[Start of Attachment]

(** * LegalLens brain: the retrieval pipeline of [legallens-brain/index.js]

    A shallow embedding of the ChromaDB version of the Express back end
    (chunk upload, hybrid reranking, question answering, session listing and
    deletion) together with the properties of its specification.

    Conventions of the embedding.
    - A JavaScript number is a rational ([Q]): the arithmetic of the scoring
      formulas is exact.  Equality of numbers is [Qeq] ([==]).  The formulas
      whose properties depend on the rounding of the binary64 values of the
      runtime are given a second time on these values, in [Binary64].
    - A JavaScript string is a [string] whose characters are the code units
      U+0000..U+00FF.
    - A value that may be [undefined] is an [option].
    - A function that may throw returns a [Completion].
    - The collaborators that are not code of the repository (the regular
      expression engine of the runtime beyond literal patterns, the
      embedding and generation services, the text splitter, the calls of
      the vector index that the handlers of the sessions await and its
      nearest neighbour search) are [Variable]s of a [Section]. *)

From Stdlib Require Import QArith Qround Qabs Qminmax ZArith Lia Lqa.
From Stdlib Require Import String Ascii List Bool Arith DecimalString.
From Stdlib Require Import Permutation Sorted.
From Stdlib Require PrimFloat.
Import ListNotations.

Local Open Scope list_scope.
Local Open Scope string_scope.

(** ** Completions: normal return or thrown exception *)

Inductive JsError : Type :=
| SyntaxError (message : string)
| TypeError (message : string)
| Error (message : string).

Inductive Completion (A : Type) : Type :=
| Normal (value : A)
| Throw (error : JsError).

Arguments Normal {A} value.
Arguments Throw {A} error.

Definition bind {A B : Type} (c : Completion A) (k : A -> Completion B)
  : Completion B :=
  match c with
  | Normal a => k a
  | Throw e => Throw e
  end.

Notation "x <- c ;; k" := (bind c (fun x => k))
  (at level 61, c at next level, right associativity).

(** [Array.prototype.map] with a callback that may throw: the elements are
    visited from left to right and the first exception aborts the call. *)
Fixpoint mapM {A B : Type} (f : A -> Completion B) (l : list A)
  : Completion (list B) :=
  match l with
  | [] => Normal []
  | x :: xs => y <- f x ;; ys <- mapM f xs ;; Normal (y :: ys)
  end.

(** A [for ... of] loop that updates one accumulator and may throw. *)
Fixpoint foldM {A S : Type} (f : S -> A -> Completion S) (s : S) (l : list A)
  : Completion S :=
  match l with
  | [] => Normal s
  | x :: xs => s' <- f s x ;; foldM f s' xs
  end.

(** ** Numbers *)

Definition number : Type := Q.

Definition ofNat (n : nat) : number := inject_Z (Z.of_nat n).

(** Truthiness of a possibly undefined number, as tested by [x ? a : b] and
    [x || d]: [undefined] and [0] are falsy. *)
Definition truthy (x : option number) : bool :=
  match x with
  | Some q => negb (Qeq_bool q 0)
  | None => false
  end.

(** [x || d] on a possibly undefined number. *)
Definition orDefault (x : option number) (d : number) : number :=
  match x with
  | Some q => if Qeq_bool q 0 then d else q
  | None => d
  end.

Definition Math_max (a b : number) : number := if Qle_bool a b then b else a.

Definition Math_abs (a : number) : number := Qabs a.

(** [Number.prototype.toFixed(2)]: the sign, then the integer [n] closest to
    [100 * |x|] (the larger one of two) written with two decimals. *)
Definition twoDigits (n : Z) : string :=
  (if (n <? 10)%Z then "0" else "") ++
  NilZero.string_of_uint (N.to_uint (Z.to_N n)).

Definition toFixed2 (x : number) : string :=
  let n := Qfloor (Qabs x * 100 + (1 # 2)) in
  (if Qlt_le_dec x 0 then "-" else "") ++
  NilZero.string_of_uint (N.to_uint (Z.to_N (n / 100))) ++ "." ++
  twoDigits (n mod 100).

(** ** Strings *)

(** [\s] on the code units below U+0100. *)
Definition isWhiteSpace (c : ascii) : bool :=
  let n := nat_of_ascii c in
  ((9 <=? n)%nat && (n <=? 13)%nat) || (n =? 32)%nat || (n =? 160)%nat.

Definition lowerChar (c : ascii) : ascii :=
  let n := nat_of_ascii c in
  if ((65 <=? n)%nat && (n <=? 90)%nat) ||
     ((192 <=? n)%nat && (n <=? 222)%nat && negb (n =? 215)%nat)
  then ascii_of_nat (n + 32)%nat else c.

Fixpoint toLowerCase (s : string) : string :=
  match s with
  | EmptyString => EmptyString
  | String c s' => String (lowerChar c) (toLowerCase s')
  end.

Definition startsWithSpace (s : string) : bool :=
  match s with
  | String c _ => isWhiteSpace c
  | EmptyString => false
  end.

(** [s.split(/\s+/)]: every maximal run of white space separates two pieces;
    a run at either end leaves an empty piece there, and the empty string
    gives one empty piece. *)
Fixpoint split_ws (s : string) : list string :=
  match s with
  | EmptyString => [EmptyString]
  | String c s' =>
      if isWhiteSpace c then
        if startsWithSpace s' then split_ws s' else EmptyString :: split_ws s'
      else
        match split_ws s' with
        | piece :: rest => String c piece :: rest
        | [] => [String c EmptyString]
        end
  end.

(** [s.includes(t)]. *)
Fixpoint includes (s t : string) : bool :=
  String.prefix t s ||
  match s with
  | EmptyString => false
  | String _ s' => includes s' t
  end.

(** ** Regular expressions

    [new RegExp(pattern, 'g')] and [text.match(re)] are operations of the
    runtime.  Two parts of the constructor are written out:
    - a pattern without syntax characters matches itself;
    - a pattern whose groups or character classes are not closed, which has
      a closing parenthesis without an opening one, or which ends in a
      backslash, is rejected with a [SyntaxError].
    Every other pattern is handed to [hostRegExp], the rest of the engine. *)

Definition isSyntaxCharacter (c : ascii) : bool :=
  existsb (Ascii.eqb c)
    ["^"; "$"; "\"; "."; "*"; "+"; "?"; "("; ")"; "["; "]"; "{"; "}"; "|"]%char.

Fixpoint isLiteralPattern (p : string) : bool :=
  match p with
  | EmptyString => true
  | String c p' => negb (isSyntaxCharacter c) && isLiteralPattern p'
  end.

(** The scanner over a pattern: [depth] counts the open groups, [inClass]
    tells whether a character class is open and [escaped] whether the
    previous character was an unescaped backslash. *)
Fixpoint unbalanced (depth : nat) (inClass escaped : bool) (p : string)
  : bool :=
  match p with
  | EmptyString => escaped || inClass || negb (depth =? 0)%nat
  | String c p' =>
      if escaped then unbalanced depth inClass false p'
      else if Ascii.eqb c "\" then unbalanced depth inClass true p'
      else if inClass then unbalanced depth (negb (Ascii.eqb c "]")) false p'
      else if Ascii.eqb c "[" then unbalanced depth true false p'
      else if Ascii.eqb c "(" then unbalanced (S depth) false false p'
      else if Ascii.eqb c ")" then
        match depth with
        | O => true
        | S d => unbalanced d false false p'
        end
      else unbalanced depth false false p'
  end.

(** The successive matches of a literal pattern, scanning from the left and
    resuming after each match; [skip] is the number of characters of the
    current match still to be passed. *)
Fixpoint literalMatches (p : string) (skip : nat) (s : string) : list string :=
  match s with
  | EmptyString => []
  | String _ s' =>
      match skip with
      | S k => literalMatches p k s'
      | O =>
          if String.prefix p s
          then p :: literalMatches p (String.length p - 1)%nat s'
          else literalMatches p 0 s'
      end
  end.

(** A compiled global regular expression, by the list of its successive
    matches in a subject string. *)
Record RegExp : Type := { execAll : string -> list string }.

(** [text.match(re)] for a global [re]: [null] when nothing matches. *)
Definition String_match (text : string) (re : RegExp) : option (list string) :=
  match execAll re text with
  | [] => None
  | ms => Some ms
  end.

(** ** Data model *)

(** The metadata object stored with a chunk ([metadatas.push] of [/upload]);
    a field that a record may lack is an [option]. *)
Module Meta.
Record t : Type := mk {
  sessionId : option string;
  filename : option string;
  chunkIndex : option number;
  length : option number;
  position : option number;
  sentenceCount : option number;
  wordCount : option number
}.
End Meta.

(** A retrieved candidate, as built by [/ask] from the query results. *)
Record Chunk : Type := mkChunk {
  text : string;
  distance : option number;
  metadata : option Meta.t
}.

(** The [scores] object of a reranked chunk. *)
Module Scores.
Record t : Type := mk {
  semantic : string;
  bm25 : string;
  phrase : number;
  position : string;
  length : string;
  combined : string
}.
End Scores.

[End of Attachment]

Work instructions
Everything from the first line above through the line that contains "[] => Normal []" should be duplicated exactly, please, and nothing beyond it.

Written response
(** * LegalLens brain: the retrieval pipeline of [legallens-brain/index.js]

    A shallow embedding of the ChromaDB version of the Express back end
    (chunk upload, hybrid reranking, question answering, session listing and
    deletion) together with the properties of its specification.

    Conventions of the embedding.
    - A JavaScript number is a rational ([Q]): the arithmetic of the scoring
      formulas is exact.  Equality of numbers is [Qeq] ([==]).  The formulas
      whose properties depend on the rounding of the binary64 values of the
      runtime are given a second time on these values, in [Binary64].
    - A JavaScript string is a [string] whose characters are the code units
      U+0000..U+00FF.
    - A value that may be [undefined] is an [option].
    - A function that may throw returns a [Completion].
    - The collaborators that are not code of the repository (the regular
      expression engine of the runtime beyond literal patterns, the
      embedding and generation services, the text splitter, the calls of
      the vector index that the handlers of the sessions await and its
      nearest neighbour search) are [Variable]s of a [Section]. *)

From Stdlib Require Import QArith Qround Qabs Qminmax ZArith Lia Lqa.
From Stdlib Require Import String Ascii List Bool Arith DecimalString.
From Stdlib Require Import Permutation Sorted.
From Stdlib Require PrimFloat.
Import ListNotations.

Local Open Scope list_scope.
Local Open Scope string_scope.

(** ** Completions: normal return or thrown exception *)

Inductive JsError : Type :=
| SyntaxError (message : string)
| TypeError (message : string)
| Error (message : string).

Inductive Completion (A : Type) : Type :=
| Normal (value : A)
| Throw (error : JsError).

Arguments Normal {A} value.
Arguments Throw {A} error.

Definition bind {A B : Type} (c : Completion A) (k : A -> Completion B)
  : Completion B :=
  match c with
  | Normal a => k a
  | Throw e => Throw e
  end.

Notation "x <- c ;; k" := (bind c (fun x => k))
  (at level 61, c at next level, right associativity).

(** [Array.prototype.map] with a callback that may throw: the elements are
    visited from left to right and the first exception aborts the call. *)
Fixpoint mapM {A B : Type} (f : A -> Completion B) (l : list A)
  : Completion (list B) :=
  match l with
  | [] => Normal []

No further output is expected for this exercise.